(** X11.  The first step of beam search does not look at the beam state it
    is given: the record or exception of the call is the same for any two
    incoming beam states, and running the first step again on the state it
    left behind returns the same record and leaves that state unchanged. *)
Theorem beam_first_step_ignores_old_state v self input_dict i B :
  input_dict !! "t" = Some (VInt 0) ->
  input_dict !! "sample_idx" = Some (VInt i) ->
  input_dict !! "beam_size" = Some (VInt B) ->
  (forall s1 s2,
     (prepare_beamsearch_decoder_input v self input_dict s1).1
     = (prepare_beamsearch_decoder_input v self input_dict s2).1) /\
  (forall s d s',
     prepare_beamsearch_decoder_input v self input_dict s = (Ok d, s') ->
     prepare_beamsearch_decoder_input v self input_dict s' = (Ok d, s')).
Proof.
  intros Ht Hi HB.
  assert (Hprim : forall s,
    TransformerModel_prepare_beamsearch_decoder_input self input_dict s =
    match expand_sample input_dict "attn_embs" i B,
          expand_sample input_dict "attn_emb_lens" i B with
    | Ok ae, Ok al =>
        (Ok (<["caps_padding_mask" :=
                 VBoolT (tensor_eq_int (start_column (start_idx self) B)
                           (pad_idx self))]>
             (<["word" := VLong (start_column (start_idx self) B)]>
              (<["attn_emb_lens" := al]> (<["attn_embs" := ae]> ∅)))),
         <["attn_emb_lens" := al]> (<["attn_embs" := ae]> s))
    | Ok _, Err e => (Err e, s)
    | Err e, _ => (Err e, s)
    end).
  { intros s. rewrite (Transformer_beam_first _ _ _ _ _ Ht Hi HB).
    destruct (expand_sample input_dict "attn_embs" i B) as [ae|e] eqn:E1;
      [| reflexivity].
    destruct (expand_sample input_dict "attn_emb_lens" i B) as [al|e];
      [| reflexivity].
    cbv zeta. now rewrite (expand_sample_device _ _ _ _ E1). }
  destruct v; simpl.
  - split.
    + intros s1 s2. rewrite !Hprim.
      destruct (expand_sample input_dict "attn_embs" i B);
        [destruct (expand_sample input_dict "attn_emb_lens" i B) |];
        reflexivity.
    + intros s d s'. rewrite !Hprim.
      destruct (expand_sample input_dict "attn_embs" i B);
        [destruct (expand_sample input_dict "attn_emb_lens" i B) |];
        intros H; inversion H; subst.
      f_equal. map_eq_inserts.
  - split.
    + intros s1 s2.
      rewrite !(M2Transformer_beam_first _ _ _ _ _ Ht Hi HB).
      destruct (expand_sample input_dict "attn_embs" i B);
        [destruct (expand_sample input_dict "attn_emb_mask" i B) |];
        reflexivity.
    + intros s d s'.
      rewrite !(M2Transformer_beam_first _ _ _ _ _ Ht Hi HB).
      destruct (expand_sample input_dict "attn_embs" i B);
        [destruct (expand_sample input_dict "attn_emb_mask" i B) |];
        intros H; inversion H; subst.
      f_equal. map_eq_inserts.
  - split.
    + intros s1 s2.
      rewrite !(EventCond_beam_first _ _ _ _ _ Ht Hi HB), !Hprim.
      destruct (expand_sample input_dict "attn_embs" i B);
        [destruct (expand_sample input_dict "attn_emb_lens" i B) |];
        try reflexivity.
      destruct (expand_events self input_dict i B); reflexivity.
    + intros s d s'.
      rewrite !(EventCond_beam_first _ _ _ _ _ Ht Hi HB), !Hprim.
      destruct (expand_sample input_dict "attn_embs" i B);
        [destruct (expand_sample input_dict "attn_emb_lens" i B) |];
        try discriminate.
      destruct (expand_events self input_dict i B); [| discriminate].
      intros H; inversion H; subst. f_equal. map_eq_inserts.
  - split.
    + intros s1 s2.
      rewrite !(KeywordCond_beam_first _ _ _ _ _ Ht Hi HB), !Hprim.
      destruct (expand_sample input_dict "attn_embs" i B);
        [destruct (expand_sample input_dict "attn_emb_lens" i B) |];
        try reflexivity.
      destruct (expand_sample input_dict "keywords" i B); reflexivity.
    + intros s d s'.
      rewrite !(KeywordCond_beam_first _ _ _ _ _ Ht Hi HB), !Hprim.
      destruct (expand_sample input_dict "attn_embs" i B);
        [destruct (expand_sample input_dict "attn_emb_lens" i B) |];
        try discriminate.
      destruct (expand_sample input_dict "keywords" i B); [| discriminate].
      intros H; inversion H; subst. f_equal. map_eq_inserts.
Qed.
........
Write out all of the entries above, exactly and in full.

(** X11.  The first step of beam search does not look at the beam state it
    is given: the record or exception of the call is the same for any two
    incoming beam states, and running the first step again on the state it
    left behind returns the same record and leaves that state unchanged. *)
Theorem beam_first_step_ignores_old_state v self input_dict i B :
  input_dict !! "t" = Some (VInt 0) ->
  input_dict !! "sample_idx" = Some (VInt i) ->
  input_dict !! "beam_size" = Some (VInt B) ->
  (forall s1 s2,
     (prepare_beamsearch_decoder_input v self input_dict s1).1
     = (prepare_beamsearch_decoder_input v self input_dict s2).1) /\
  (forall s d s',
     prepare_beamsearch_decoder_input v self input_dict s = (Ok d, s') ->
     prepare_beamsearch_decoder_input v self input_dict s' = (Ok d, s')).
Proof.
  intros Ht Hi HB.
  assert (Hprim : forall s,
    TransformerModel_prepare_beamsearch_decoder_input self input_dict s =
    match expand_sample input_dict "attn_embs" i B,
          expand_sample input_dict "attn_emb_lens" i B with
    | Ok ae, Ok al =>
        (Ok (<["caps_padding_mask" :=
                 VBoolT (tensor_eq_int (start_column (start_idx self) B)
                           (pad_idx self))]>
             (<["word" := VLong (start_column (start_idx self) B)]>
              (<["attn_emb_lens" := al]> (<["attn_embs" := ae]> ∅)))),
         <["attn_emb_lens" := al]> (<["attn_embs" := ae]> s))
    | Ok _, Err e => (Err e, s)
    | Err e, _ => (Err e, s)
    end).
  { intros s. rewrite (Transformer_beam_first _ _ _ _ _ Ht Hi HB).
    destruct (expand_sample input_dict "attn_embs" i B) as [ae|e] eqn:E1;
      [| reflexivity].
    destruct (expand_sample input_dict "attn_emb_lens" i B) as [al|e];
      [| reflexivity].
    cbv zeta. now rewrite (expand_sample_device _ _ _ _ E1). }
  destruct v; simpl.
  - split.
    + intros s1 s2. rewrite !Hprim.
      destruct (expand_sample input_dict "attn_embs" i B);
        [destruct (expand_sample input_dict "attn_emb_lens" i B) |];
        reflexivity.
    + intros s d s'. rewrite !Hprim.
      destruct (expand_sample input_dict "attn_embs" i B);
        [destruct (expand_sample input_dict "attn_emb_lens" i B) |];
        intros H; inversion H; subst.
      f_equal. map_eq_inserts.
  - split.
    + intros s1 s2.
      rewrite !(M2Transformer_beam_first _ _ _ _ _ Ht Hi HB).
      destruct (expand_sample input_dict "attn_embs" i B);
        [destruct (expand_sample input_dict "attn_emb_mask" i B) |];
        reflexivity.
    + intros s d s'.
      rewrite !(M2Transformer_beam_first _ _ _ _ _ Ht Hi HB).
      destruct (expand_sample input_dict "attn_embs" i B);
        [destruct (expand_sample input_dict "attn_emb_mask" i B) |];
        intros H; inversion H; subst.
      f_equal. map_eq_inserts.
  - split.
    + intros s1 s2.
      rewrite !(EventCond_beam_first _ _ _ _ _ Ht Hi HB), !Hprim.
      destruct (expand_sample input_dict "attn_embs" i B);
        [destruct (expand_sample input_dict "attn_emb_lens" i B) |];
        try reflexivity.
      destruct (expand_events self input_dict i B); reflexivity.
    + intros s d s'.
      rewrite !(EventCond_beam_first _ _ _ _ _ Ht Hi HB), !Hprim.
      destruct (expand_sample input_dict "attn_embs" i B);
        [destruct (expand_sample input_dict "attn_emb_lens" i B) |];
        try discriminate.
      destruct (expand_events self input_dict i B); [| discriminate].
      intros H; inversion H; subst. f_equal. map_eq_inserts.
  - split.
    + intros s1 s2.
      rewrite !(KeywordCond_beam_first _ _ _ _ _ Ht Hi HB), !Hprim.
      destruct (expand_sample input_dict "attn_embs" i B);
        [destruct (expand_sample input_dict "attn_emb_lens" i B) |];
        try reflexivity.
      destruct (expand_sample input_dict "keywords" i B); reflexivity.
    + intros s d s'.
      rewrite !(KeywordCond_beam_first _ _ _ _ _ Ht Hi HB), !Hprim.
      destruct (expand_sample input_dict "attn_embs" i B);
        [destruct (expand_sample input_dict "attn_emb_lens" i B) |];
        try discriminate.
      destruct (expand_sample input_dict "keywords" i B); [| discriminate].
      intros H; inversion H; subst. f_equal. map_eq_inserts.
Qed.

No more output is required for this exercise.